**WHAT IS EXPECTED**
Return the data below exactly, but only from the line containing "(** * go-npm: a" through the line containing "(** ** JavaScript values", with both of those lines included.

Dataset entries
+-------+

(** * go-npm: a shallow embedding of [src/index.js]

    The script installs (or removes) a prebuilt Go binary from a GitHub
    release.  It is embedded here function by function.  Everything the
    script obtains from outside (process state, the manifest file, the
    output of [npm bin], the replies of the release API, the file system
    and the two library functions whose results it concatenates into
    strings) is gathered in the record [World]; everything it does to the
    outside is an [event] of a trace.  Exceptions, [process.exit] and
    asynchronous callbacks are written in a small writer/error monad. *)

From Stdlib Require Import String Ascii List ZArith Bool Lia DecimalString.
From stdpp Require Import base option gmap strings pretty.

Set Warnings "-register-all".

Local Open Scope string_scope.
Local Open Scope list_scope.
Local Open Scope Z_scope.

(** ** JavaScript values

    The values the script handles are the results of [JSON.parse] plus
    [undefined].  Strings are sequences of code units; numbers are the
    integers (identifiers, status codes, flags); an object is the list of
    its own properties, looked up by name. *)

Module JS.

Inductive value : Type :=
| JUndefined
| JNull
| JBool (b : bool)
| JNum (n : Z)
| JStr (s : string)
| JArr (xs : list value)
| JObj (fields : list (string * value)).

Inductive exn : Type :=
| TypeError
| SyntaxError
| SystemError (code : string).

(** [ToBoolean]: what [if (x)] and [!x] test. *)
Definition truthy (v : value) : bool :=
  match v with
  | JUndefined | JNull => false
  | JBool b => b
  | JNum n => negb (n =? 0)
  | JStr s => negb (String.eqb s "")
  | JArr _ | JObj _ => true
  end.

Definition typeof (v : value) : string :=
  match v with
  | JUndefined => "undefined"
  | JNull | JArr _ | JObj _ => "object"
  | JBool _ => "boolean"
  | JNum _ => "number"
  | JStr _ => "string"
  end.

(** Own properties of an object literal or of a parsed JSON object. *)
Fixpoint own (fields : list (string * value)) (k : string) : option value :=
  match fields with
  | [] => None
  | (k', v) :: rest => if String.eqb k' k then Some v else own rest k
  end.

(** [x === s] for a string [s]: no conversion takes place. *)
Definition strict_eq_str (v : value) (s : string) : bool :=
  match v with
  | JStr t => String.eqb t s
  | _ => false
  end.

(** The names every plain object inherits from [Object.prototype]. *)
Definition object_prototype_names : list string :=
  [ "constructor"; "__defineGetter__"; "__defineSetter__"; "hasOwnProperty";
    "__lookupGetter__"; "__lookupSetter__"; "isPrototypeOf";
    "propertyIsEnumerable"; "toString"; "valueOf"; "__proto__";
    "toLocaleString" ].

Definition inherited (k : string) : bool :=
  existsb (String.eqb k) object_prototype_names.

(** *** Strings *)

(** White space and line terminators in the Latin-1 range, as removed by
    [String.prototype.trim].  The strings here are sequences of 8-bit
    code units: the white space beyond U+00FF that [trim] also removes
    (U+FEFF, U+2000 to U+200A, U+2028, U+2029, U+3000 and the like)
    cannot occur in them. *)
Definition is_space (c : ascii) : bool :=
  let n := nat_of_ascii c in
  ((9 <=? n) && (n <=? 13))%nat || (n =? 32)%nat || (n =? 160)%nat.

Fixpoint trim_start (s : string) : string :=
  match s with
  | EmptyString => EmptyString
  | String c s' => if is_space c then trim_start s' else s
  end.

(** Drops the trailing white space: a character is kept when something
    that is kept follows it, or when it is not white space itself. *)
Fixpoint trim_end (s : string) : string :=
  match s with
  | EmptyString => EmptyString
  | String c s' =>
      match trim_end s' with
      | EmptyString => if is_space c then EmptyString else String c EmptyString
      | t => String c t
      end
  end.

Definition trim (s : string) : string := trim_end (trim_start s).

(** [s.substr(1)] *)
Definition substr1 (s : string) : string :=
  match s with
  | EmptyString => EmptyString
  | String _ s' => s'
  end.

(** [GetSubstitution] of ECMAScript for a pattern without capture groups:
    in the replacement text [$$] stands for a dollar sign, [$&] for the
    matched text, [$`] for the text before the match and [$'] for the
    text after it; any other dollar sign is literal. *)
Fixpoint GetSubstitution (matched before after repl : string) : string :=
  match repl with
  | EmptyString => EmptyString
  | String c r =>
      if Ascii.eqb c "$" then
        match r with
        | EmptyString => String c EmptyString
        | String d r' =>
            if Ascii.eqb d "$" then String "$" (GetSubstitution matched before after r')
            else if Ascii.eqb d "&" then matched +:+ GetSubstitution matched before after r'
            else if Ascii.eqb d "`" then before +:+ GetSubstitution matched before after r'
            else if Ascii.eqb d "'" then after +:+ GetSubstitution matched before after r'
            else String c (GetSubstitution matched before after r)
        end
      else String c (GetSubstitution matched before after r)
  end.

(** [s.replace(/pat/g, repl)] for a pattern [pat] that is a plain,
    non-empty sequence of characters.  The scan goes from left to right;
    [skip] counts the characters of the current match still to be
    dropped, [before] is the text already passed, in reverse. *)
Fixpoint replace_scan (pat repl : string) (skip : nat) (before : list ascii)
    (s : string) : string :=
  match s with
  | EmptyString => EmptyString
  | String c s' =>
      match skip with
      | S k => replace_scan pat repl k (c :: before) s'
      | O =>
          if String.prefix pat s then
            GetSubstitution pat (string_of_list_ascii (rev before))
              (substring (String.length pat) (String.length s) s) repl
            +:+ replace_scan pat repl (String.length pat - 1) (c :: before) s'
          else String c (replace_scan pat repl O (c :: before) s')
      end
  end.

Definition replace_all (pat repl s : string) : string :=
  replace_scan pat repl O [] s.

+-------+

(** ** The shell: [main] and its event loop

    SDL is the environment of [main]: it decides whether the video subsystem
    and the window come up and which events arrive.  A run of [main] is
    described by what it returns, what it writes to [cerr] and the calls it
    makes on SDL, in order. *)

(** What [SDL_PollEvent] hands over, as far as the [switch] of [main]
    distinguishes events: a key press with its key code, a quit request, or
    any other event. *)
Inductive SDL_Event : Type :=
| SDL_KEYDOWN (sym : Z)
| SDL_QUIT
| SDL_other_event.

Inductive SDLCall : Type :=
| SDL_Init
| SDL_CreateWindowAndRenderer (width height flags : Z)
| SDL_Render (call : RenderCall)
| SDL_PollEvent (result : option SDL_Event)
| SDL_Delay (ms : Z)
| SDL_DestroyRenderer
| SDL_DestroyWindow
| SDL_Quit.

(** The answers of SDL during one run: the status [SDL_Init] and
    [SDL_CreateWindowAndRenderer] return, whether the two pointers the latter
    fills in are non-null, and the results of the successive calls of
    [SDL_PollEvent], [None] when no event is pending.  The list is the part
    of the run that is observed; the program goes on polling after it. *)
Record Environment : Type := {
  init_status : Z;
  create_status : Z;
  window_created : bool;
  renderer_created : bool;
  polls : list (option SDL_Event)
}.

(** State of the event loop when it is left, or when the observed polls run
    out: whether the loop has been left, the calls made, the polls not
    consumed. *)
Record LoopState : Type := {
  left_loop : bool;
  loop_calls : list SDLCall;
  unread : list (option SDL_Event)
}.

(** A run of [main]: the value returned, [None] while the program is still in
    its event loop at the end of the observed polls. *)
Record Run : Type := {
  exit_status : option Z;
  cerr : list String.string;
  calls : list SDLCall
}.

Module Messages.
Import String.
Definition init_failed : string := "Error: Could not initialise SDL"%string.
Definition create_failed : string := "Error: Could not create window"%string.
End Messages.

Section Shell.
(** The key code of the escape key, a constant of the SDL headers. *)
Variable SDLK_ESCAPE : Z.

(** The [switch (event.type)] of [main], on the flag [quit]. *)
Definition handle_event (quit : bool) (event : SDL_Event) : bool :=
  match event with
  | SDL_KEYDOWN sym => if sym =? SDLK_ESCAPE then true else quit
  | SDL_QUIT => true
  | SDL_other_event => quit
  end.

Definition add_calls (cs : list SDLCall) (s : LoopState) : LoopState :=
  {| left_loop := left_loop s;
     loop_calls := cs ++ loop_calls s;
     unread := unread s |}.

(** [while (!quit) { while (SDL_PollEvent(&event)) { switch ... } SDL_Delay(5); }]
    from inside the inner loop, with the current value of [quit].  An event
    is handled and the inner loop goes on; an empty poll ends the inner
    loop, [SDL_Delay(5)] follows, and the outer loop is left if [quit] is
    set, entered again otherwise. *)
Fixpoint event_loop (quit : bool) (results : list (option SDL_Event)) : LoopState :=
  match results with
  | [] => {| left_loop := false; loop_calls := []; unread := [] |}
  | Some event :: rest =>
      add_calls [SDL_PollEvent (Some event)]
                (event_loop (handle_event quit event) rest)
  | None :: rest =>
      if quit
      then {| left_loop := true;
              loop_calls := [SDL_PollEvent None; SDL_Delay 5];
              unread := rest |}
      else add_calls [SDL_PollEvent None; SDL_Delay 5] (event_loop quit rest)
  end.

+-------+

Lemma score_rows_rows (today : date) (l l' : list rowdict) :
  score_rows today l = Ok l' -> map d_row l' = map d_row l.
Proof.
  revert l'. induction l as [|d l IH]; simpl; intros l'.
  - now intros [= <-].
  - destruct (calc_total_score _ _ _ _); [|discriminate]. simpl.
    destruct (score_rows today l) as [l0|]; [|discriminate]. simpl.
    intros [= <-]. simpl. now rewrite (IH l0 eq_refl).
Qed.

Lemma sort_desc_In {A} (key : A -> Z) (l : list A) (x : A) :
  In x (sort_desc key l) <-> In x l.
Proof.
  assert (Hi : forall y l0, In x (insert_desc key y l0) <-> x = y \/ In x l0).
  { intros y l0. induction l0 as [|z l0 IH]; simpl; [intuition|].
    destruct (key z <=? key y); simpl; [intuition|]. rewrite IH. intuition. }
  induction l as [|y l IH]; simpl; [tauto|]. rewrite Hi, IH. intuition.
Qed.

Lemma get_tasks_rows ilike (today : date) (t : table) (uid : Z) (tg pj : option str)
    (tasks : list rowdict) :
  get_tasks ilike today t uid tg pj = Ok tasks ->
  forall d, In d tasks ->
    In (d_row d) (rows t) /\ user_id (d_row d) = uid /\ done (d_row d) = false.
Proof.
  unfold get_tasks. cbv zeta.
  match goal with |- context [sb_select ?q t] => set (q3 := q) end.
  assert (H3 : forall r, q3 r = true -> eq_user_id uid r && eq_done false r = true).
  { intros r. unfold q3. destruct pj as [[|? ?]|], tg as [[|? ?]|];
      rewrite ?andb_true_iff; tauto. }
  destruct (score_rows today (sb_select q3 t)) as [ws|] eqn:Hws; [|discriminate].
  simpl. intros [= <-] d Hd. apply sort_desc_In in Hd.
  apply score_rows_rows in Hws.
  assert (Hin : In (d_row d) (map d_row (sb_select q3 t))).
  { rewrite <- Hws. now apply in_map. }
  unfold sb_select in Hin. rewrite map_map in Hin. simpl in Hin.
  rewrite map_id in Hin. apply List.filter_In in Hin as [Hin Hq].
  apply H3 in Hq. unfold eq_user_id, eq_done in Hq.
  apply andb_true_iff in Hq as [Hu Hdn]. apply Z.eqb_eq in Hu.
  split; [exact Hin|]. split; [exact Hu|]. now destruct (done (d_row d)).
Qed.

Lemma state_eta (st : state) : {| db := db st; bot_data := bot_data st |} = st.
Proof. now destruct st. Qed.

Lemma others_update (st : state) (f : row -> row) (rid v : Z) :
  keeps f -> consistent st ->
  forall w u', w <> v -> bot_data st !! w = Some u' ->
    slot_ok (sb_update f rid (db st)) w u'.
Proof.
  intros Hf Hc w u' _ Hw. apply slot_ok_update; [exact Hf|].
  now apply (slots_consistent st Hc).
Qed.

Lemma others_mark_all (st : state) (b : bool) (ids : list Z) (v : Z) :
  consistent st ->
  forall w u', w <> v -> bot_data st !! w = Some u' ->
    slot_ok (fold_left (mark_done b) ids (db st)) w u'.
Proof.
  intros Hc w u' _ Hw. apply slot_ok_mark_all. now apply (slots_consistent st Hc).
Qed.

+-------+

**SOLUTION TO THIS EXERCISE**
(** * go-npm: a shallow embedding of [src/index.js]

    The script installs (or removes) a prebuilt Go binary from a GitHub
    release.  It is embedded here function by function.  Everything the
    script obtains from outside (process state, the manifest file, the
    output of [npm bin], the replies of the release API, the file system
    and the two library functions whose results it concatenates into
    strings) is gathered in the record [World]; everything it does to the
    outside is an [event] of a trace.  Exceptions, [process.exit] and
    asynchronous callbacks are written in a small writer/error monad. *)

From Stdlib Require Import String Ascii List ZArith Bool Lia DecimalString.
From stdpp Require Import base option gmap strings pretty.

Set Warnings "-register-all".

Local Open Scope string_scope.
Local Open Scope list_scope.
Local Open Scope Z_scope.

(** ** JavaScript values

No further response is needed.